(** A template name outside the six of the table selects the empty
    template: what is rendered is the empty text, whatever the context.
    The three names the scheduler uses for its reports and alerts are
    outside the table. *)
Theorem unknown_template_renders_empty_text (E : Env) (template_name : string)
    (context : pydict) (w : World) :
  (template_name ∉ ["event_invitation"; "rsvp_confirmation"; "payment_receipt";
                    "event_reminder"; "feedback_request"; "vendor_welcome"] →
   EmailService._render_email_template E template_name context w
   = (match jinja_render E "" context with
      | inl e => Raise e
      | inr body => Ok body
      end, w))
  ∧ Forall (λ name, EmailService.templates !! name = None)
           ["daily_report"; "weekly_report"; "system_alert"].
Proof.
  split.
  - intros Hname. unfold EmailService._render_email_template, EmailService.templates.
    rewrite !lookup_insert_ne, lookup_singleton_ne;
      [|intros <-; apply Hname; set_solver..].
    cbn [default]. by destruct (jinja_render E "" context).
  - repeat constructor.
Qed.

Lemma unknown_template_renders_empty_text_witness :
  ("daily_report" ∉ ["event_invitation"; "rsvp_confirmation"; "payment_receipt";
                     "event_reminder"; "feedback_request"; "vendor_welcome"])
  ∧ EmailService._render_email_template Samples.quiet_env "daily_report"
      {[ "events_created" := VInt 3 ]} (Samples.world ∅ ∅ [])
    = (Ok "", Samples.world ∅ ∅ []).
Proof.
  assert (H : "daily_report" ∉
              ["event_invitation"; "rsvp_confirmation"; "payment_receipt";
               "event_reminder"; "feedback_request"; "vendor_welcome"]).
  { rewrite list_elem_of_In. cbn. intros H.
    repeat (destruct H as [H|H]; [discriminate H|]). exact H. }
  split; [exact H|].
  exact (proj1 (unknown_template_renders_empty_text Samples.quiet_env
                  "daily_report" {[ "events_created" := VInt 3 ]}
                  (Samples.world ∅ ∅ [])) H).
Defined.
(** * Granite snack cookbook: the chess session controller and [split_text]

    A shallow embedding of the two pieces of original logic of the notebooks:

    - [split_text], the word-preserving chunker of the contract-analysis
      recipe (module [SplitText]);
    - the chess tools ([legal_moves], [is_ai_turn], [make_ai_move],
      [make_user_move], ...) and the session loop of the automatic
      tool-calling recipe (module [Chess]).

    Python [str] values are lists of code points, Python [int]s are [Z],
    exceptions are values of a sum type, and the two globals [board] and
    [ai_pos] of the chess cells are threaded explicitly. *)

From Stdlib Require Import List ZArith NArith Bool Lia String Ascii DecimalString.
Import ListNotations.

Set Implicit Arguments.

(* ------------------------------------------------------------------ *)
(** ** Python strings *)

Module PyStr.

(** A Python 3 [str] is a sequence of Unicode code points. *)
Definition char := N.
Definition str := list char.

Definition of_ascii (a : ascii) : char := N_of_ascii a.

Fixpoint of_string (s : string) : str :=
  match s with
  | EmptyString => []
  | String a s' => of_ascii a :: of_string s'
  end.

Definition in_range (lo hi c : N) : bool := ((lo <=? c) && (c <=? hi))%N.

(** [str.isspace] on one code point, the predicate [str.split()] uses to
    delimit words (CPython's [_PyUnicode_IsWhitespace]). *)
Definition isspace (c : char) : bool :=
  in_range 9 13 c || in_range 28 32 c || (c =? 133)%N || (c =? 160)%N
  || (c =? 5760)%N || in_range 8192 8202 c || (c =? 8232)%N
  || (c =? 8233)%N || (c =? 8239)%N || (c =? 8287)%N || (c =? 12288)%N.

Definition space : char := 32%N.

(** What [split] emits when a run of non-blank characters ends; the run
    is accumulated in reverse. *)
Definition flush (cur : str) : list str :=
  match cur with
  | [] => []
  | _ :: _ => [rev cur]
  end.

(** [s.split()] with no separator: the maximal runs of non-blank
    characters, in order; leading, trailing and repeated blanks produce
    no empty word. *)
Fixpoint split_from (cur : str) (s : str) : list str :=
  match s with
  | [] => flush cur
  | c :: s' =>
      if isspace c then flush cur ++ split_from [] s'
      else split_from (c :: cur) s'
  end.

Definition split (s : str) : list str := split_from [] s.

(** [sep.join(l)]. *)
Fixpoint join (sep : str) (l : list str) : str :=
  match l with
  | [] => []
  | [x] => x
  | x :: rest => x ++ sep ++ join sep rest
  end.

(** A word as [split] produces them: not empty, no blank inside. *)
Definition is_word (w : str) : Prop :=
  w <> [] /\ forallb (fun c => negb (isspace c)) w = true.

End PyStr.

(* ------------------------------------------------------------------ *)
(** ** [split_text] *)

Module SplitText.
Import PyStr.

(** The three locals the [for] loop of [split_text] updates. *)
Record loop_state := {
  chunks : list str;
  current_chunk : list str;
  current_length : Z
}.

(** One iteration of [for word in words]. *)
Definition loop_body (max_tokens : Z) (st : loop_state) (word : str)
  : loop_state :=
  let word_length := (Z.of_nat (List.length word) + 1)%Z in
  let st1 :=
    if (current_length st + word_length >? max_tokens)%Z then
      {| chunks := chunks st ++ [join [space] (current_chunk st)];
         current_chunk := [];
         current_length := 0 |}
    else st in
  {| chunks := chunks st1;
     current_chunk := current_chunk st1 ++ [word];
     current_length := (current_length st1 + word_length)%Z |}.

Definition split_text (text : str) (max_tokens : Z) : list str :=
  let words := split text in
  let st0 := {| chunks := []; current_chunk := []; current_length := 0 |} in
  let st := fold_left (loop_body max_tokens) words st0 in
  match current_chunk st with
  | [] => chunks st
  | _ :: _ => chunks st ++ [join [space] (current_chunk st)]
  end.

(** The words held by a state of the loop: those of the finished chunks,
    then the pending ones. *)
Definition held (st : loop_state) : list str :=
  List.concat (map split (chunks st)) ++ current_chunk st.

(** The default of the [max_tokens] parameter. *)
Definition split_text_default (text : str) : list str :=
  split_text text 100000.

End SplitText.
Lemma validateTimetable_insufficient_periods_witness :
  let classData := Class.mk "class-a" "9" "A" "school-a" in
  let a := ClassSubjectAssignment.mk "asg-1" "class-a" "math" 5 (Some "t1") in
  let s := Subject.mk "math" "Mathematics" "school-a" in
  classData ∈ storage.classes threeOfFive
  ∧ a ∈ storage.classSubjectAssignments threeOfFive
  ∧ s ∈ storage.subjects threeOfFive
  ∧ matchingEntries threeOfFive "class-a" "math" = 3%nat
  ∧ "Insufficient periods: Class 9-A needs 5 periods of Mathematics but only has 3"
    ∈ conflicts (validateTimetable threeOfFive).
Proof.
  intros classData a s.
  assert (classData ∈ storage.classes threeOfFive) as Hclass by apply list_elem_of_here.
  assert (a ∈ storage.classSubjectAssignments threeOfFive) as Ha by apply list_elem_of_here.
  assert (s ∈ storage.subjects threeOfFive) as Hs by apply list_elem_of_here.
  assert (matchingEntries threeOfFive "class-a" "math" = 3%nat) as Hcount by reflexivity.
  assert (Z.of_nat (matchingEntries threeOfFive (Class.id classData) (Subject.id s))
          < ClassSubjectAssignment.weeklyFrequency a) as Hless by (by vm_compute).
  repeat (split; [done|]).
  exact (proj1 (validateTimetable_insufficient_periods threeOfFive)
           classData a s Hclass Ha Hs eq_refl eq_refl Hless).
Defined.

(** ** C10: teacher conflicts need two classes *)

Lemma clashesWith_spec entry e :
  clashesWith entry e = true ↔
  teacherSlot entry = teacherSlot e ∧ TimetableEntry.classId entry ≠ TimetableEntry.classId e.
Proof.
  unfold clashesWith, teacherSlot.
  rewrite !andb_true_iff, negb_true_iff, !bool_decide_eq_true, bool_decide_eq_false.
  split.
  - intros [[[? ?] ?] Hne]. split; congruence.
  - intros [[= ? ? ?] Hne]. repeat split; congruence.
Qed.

## EXERCISE
Restate the full material word for word.

## EXERCISE SOLUTION
(** A template name outside the six of the table selects the empty
    template: what is rendered is the empty text, whatever the context.
    The three names the scheduler uses for its reports and alerts are
    outside the table. *)
Theorem unknown_template_renders_empty_text (E : Env) (template_name : string)
    (context : pydict) (w : World) :
  (template_name ∉ ["event_invitation"; "rsvp_confirmation"; "payment_receipt";
                    "event_reminder"; "feedback_request"; "vendor_welcome"] →
   EmailService._render_email_template E template_name context w
   = (match jinja_render E "" context with
      | inl e => Raise e
      | inr body => Ok body
      end, w))
  ∧ Forall (λ name, EmailService.templates !! name = None)
           ["daily_report"; "weekly_report"; "system_alert"].
Proof.
  split.
  - intros Hname. unfold EmailService._render_email_template, EmailService.templates.
    rewrite !lookup_insert_ne, lookup_singleton_ne;
      [|intros <-; apply Hname; set_solver..].
    cbn [default]. by destruct (jinja_render E "" context).
  - repeat constructor.
Qed.

Lemma unknown_template_renders_empty_text_witness :
  ("daily_report" ∉ ["event_invitation"; "rsvp_confirmation"; "payment_receipt";
                     "event_reminder"; "feedback_request"; "vendor_welcome"])
  ∧ EmailService._render_email_template Samples.quiet_env "daily_report"
      {[ "events_created" := VInt 3 ]} (Samples.world ∅ ∅ [])
    = (Ok "", Samples.world ∅ ∅ []).
Proof.
  assert (H : "daily_report" ∉
              ["event_invitation"; "rsvp_confirmation"; "payment_receipt";
               "event_reminder"; "feedback_request"; "vendor_welcome"]).
  { rewrite list_elem_of_In. cbn. intros H.
    repeat (destruct H as [H|H]; [discriminate H|]). exact H. }
  split; [exact H|].
  exact (proj1 (unknown_template_renders_empty_text Samples.quiet_env
                  "daily_report" {[ "events_created" := VInt 3 ]}
                  (Samples.world ∅ ∅ [])) H).
Defined.
(** * Granite snack cookbook: the chess session controller and [split_text]

    A shallow embedding of the two pieces of original logic of the notebooks:

    - [split_text], the word-preserving chunker of the contract-analysis
      recipe (module [SplitText]);
    - the chess tools ([legal_moves], [is_ai_turn], [make_ai_move],
      [make_user_move], ...) and the session loop of the automatic
      tool-calling recipe (module [Chess]).

    Python [str] values are lists of code points, Python [int]s are [Z],
    exceptions are values of a sum type, and the two globals [board] and
    [ai_pos] of the chess cells are threaded explicitly. *)

From Stdlib Require Import List ZArith NArith Bool Lia String Ascii DecimalString.
Import ListNotations.

Set Implicit Arguments.

(* ------------------------------------------------------------------ *)
(** ** Python strings *)

Module PyStr.

(** A Python 3 [str] is a sequence of Unicode code points. *)
Definition char := N.
Definition str := list char.

Definition of_ascii (a : ascii) : char := N_of_ascii a.

Fixpoint of_string (s : string) : str :=
  match s with
  | EmptyString => []
  | String a s' => of_ascii a :: of_string s'
  end.

Definition in_range (lo hi c : N) : bool := ((lo <=? c) && (c <=? hi))%N.

(** [str.isspace] on one code point, the predicate [str.split()] uses to
    delimit words (CPython's [_PyUnicode_IsWhitespace]). *)
Definition isspace (c : char) : bool :=
  in_range 9 13 c || in_range 28 32 c || (c =? 133)%N || (c =? 160)%N
  || (c =? 5760)%N || in_range 8192 8202 c || (c =? 8232)%N
  || (c =? 8233)%N || (c =? 8239)%N || (c =? 8287)%N || (c =? 12288)%N.

Definition space : char := 32%N.

(** What [split] emits when a run of non-blank characters ends; the run
    is accumulated in reverse. *)
Definition flush (cur : str) : list str :=
  match cur with
  | [] => []
  | _ :: _ => [rev cur]
  end.

(** [s.split()] with no separator: the maximal runs of non-blank
    characters, in order; leading, trailing and repeated blanks produce
    no empty word. *)
Fixpoint split_from (cur : str) (s : str) : list str :=
  match s with
  | [] => flush cur
  | c :: s' =>
      if isspace c then flush cur ++ split_from [] s'
      else split_from (c :: cur) s'
  end.

Definition split (s : str) : list str := split_from [] s.

(** [sep.join(l)]. *)
Fixpoint join (sep : str) (l : list str) : str :=
  match l with
  | [] => []
  | [x] => x
  | x :: rest => x ++ sep ++ join sep rest
  end.

(** A word as [split] produces them: not empty, no blank inside. *)
Definition is_word (w : str) : Prop :=
  w <> [] /\ forallb (fun c => negb (isspace c)) w = true.

End PyStr.

(* ------------------------------------------------------------------ *)
(** ** [split_text] *)

Module SplitText.
Import PyStr.

(** The three locals the [for] loop of [split_text] updates. *)
Record loop_state := {
  chunks : list str;
  current_chunk : list str;
  current_length : Z
}.

(** One iteration of [for word in words]. *)
Definition loop_body (max_tokens : Z) (st : loop_state) (word : str)
  : loop_state :=
  let word_length := (Z.of_nat (List.length word) + 1)%Z in
  let st1 :=
    if (current_length st + word_length >? max_tokens)%Z then
      {| chunks := chunks st ++ [join [space] (current_chunk st)];
         current_chunk := [];
         current_length := 0 |}
    else st in
  {| chunks := chunks st1;
     current_chunk := current_chunk st1 ++ [word];
     current_length := (current_length st1 + word_length)%Z |}.

Definition split_text (text : str) (max_tokens : Z) : list str :=
  let words := split text in
  let st0 := {| chunks := []; current_chunk := []; current_length := 0 |} in
  let st := fold_left (loop_body max_tokens) words st0 in
  match current_chunk st with
  | [] => chunks st
  | _ :: _ => chunks st ++ [join [space] (current_chunk st)]
  end.

(** The words held by a state of the loop: those of the finished chunks,
    then the pending ones. *)
Definition held (st : loop_state) : list str :=
  List.concat (map split (chunks st)) ++ current_chunk st.

(** The default of the [max_tokens] parameter. *)
Definition split_text_default (text : str) : list str :=
  split_text text 100000.

End SplitText.
Lemma validateTimetable_insufficient_periods_witness :
  let classData := Class.mk "class-a" "9" "A" "school-a" in
  let a := ClassSubjectAssignment.mk "asg-1" "class-a" "math" 5 (Some "t1") in
  let s := Subject.mk "math" "Mathematics" "school-a" in
  classData ∈ storage.classes threeOfFive
  ∧ a ∈ storage.classSubjectAssignments threeOfFive
  ∧ s ∈ storage.subjects threeOfFive
  ∧ matchingEntries threeOfFive "class-a" "math" = 3%nat
  ∧ "Insufficient periods: Class 9-A needs 5 periods of Mathematics but only has 3"
    ∈ conflicts (validateTimetable threeOfFive).
Proof.
  intros classData a s.
  assert (classData ∈ storage.classes threeOfFive) as Hclass by apply list_elem_of_here.
  assert (a ∈ storage.classSubjectAssignments threeOfFive) as Ha by apply list_elem_of_here.
  assert (s ∈ storage.subjects threeOfFive) as Hs by apply list_elem_of_here.
  assert (matchingEntries threeOfFive "class-a" "math" = 3%nat) as Hcount by reflexivity.
  assert (Z.of_nat (matchingEntries threeOfFive (Class.id classData) (Subject.id s))
          < ClassSubjectAssignment.weeklyFrequency a) as Hless by (by vm_compute).
  repeat (split; [done|]).
  exact (proj1 (validateTimetable_insufficient_periods threeOfFive)
           classData a s Hclass Ha Hs eq_refl eq_refl Hless).
Defined.

(** ** C10: teacher conflicts need two classes *)

Lemma clashesWith_spec entry e :
  clashesWith entry e = true ↔
  teacherSlot entry = teacherSlot e ∧ TimetableEntry.classId entry ≠ TimetableEntry.classId e.
Proof.
  unfold clashesWith, teacherSlot.
  rewrite !andb_true_iff, negb_true_iff, !bool_decide_eq_true, bool_decide_eq_false.
  split.
  - intros [[[? ?] ?] Hne]. split; congruence.
  - intros [[= ? ? ?] Hne]. repeat split; congruence.
Qed.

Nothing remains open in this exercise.